DATA FOR THIS EXERCISE.
|---|

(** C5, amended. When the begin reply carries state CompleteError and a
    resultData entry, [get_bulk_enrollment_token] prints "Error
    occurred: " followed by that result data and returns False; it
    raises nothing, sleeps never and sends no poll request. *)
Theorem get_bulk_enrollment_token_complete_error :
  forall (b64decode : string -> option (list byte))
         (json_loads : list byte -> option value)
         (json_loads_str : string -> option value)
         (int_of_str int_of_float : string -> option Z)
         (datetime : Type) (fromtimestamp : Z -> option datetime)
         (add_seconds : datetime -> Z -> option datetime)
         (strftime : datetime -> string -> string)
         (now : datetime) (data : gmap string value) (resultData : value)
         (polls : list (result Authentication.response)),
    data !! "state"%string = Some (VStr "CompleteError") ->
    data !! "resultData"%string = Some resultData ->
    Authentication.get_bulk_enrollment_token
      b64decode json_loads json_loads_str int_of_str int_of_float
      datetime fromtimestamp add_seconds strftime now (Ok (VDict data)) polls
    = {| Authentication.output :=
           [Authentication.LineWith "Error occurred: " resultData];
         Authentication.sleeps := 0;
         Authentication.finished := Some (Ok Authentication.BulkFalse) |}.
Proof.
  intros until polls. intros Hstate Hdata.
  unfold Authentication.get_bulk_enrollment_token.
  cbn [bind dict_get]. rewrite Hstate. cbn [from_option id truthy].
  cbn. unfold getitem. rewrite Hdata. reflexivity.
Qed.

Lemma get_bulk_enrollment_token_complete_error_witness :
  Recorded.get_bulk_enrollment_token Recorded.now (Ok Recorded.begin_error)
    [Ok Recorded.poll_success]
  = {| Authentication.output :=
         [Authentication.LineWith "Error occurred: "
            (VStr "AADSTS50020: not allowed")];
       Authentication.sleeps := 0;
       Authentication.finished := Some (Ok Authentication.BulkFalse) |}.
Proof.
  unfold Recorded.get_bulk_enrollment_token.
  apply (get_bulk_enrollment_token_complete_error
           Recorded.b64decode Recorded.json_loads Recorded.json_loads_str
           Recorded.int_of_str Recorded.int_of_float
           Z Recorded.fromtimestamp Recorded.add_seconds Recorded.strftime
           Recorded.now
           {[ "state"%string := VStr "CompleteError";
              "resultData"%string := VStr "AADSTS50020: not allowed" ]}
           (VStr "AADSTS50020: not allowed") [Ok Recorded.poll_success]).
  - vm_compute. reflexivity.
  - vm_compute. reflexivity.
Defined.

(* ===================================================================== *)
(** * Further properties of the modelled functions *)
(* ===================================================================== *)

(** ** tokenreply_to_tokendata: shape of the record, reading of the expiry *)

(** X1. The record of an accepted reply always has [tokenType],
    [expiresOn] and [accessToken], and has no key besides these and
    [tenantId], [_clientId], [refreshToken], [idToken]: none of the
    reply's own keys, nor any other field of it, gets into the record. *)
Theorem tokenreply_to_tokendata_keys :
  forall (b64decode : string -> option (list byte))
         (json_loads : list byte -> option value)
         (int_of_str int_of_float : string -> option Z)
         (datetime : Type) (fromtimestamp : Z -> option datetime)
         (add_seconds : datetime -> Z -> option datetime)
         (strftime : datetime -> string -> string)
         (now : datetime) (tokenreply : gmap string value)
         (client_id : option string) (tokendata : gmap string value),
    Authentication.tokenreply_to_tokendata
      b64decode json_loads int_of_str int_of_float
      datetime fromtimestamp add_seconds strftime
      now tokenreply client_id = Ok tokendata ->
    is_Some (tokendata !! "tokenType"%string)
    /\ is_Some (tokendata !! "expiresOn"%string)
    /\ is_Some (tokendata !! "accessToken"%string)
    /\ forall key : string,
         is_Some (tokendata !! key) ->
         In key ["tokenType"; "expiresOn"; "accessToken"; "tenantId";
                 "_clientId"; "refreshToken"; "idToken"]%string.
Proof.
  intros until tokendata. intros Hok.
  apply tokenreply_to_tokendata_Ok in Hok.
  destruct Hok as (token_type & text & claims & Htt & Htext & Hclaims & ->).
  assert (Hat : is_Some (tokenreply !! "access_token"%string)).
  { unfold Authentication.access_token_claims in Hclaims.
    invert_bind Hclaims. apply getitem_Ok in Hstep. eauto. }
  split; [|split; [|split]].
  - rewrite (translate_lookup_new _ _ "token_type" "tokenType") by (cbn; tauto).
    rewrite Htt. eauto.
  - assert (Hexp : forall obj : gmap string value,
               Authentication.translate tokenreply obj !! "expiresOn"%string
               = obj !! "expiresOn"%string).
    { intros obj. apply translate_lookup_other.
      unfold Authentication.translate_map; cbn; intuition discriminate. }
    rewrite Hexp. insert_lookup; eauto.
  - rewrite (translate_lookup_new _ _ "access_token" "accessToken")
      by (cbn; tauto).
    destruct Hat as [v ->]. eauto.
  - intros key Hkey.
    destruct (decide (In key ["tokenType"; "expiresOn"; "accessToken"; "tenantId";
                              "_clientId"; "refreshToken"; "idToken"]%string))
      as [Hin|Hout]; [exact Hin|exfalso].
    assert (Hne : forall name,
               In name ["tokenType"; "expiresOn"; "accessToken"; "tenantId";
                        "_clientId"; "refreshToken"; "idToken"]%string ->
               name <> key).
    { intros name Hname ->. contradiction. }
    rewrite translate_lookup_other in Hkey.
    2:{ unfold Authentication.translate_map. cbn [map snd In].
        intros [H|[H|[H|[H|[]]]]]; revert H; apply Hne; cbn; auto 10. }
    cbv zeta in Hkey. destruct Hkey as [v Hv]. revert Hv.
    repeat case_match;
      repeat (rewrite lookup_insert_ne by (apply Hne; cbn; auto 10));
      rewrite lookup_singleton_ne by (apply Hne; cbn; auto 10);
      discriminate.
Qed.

|---|

WHAT TO WORK ON. Pick from the records each line that contains the word "expiresOn" and show it.

TASK ANSWER.
    [expiresOn] and [accessToken], and has no key besides these and
    /\ is_Some (tokendata !! "expiresOn"%string)
         In key ["tokenType"; "expiresOn"; "accessToken"; "tenantId";
               Authentication.translate tokenreply obj !! "expiresOn"%string
               = obj !! "expiresOn"%string).
    destruct (decide (In key ["tokenType"; "expiresOn"; "accessToken"; "tenantId";
               In name ["tokenType"; "expiresOn"; "accessToken"; "tenantId";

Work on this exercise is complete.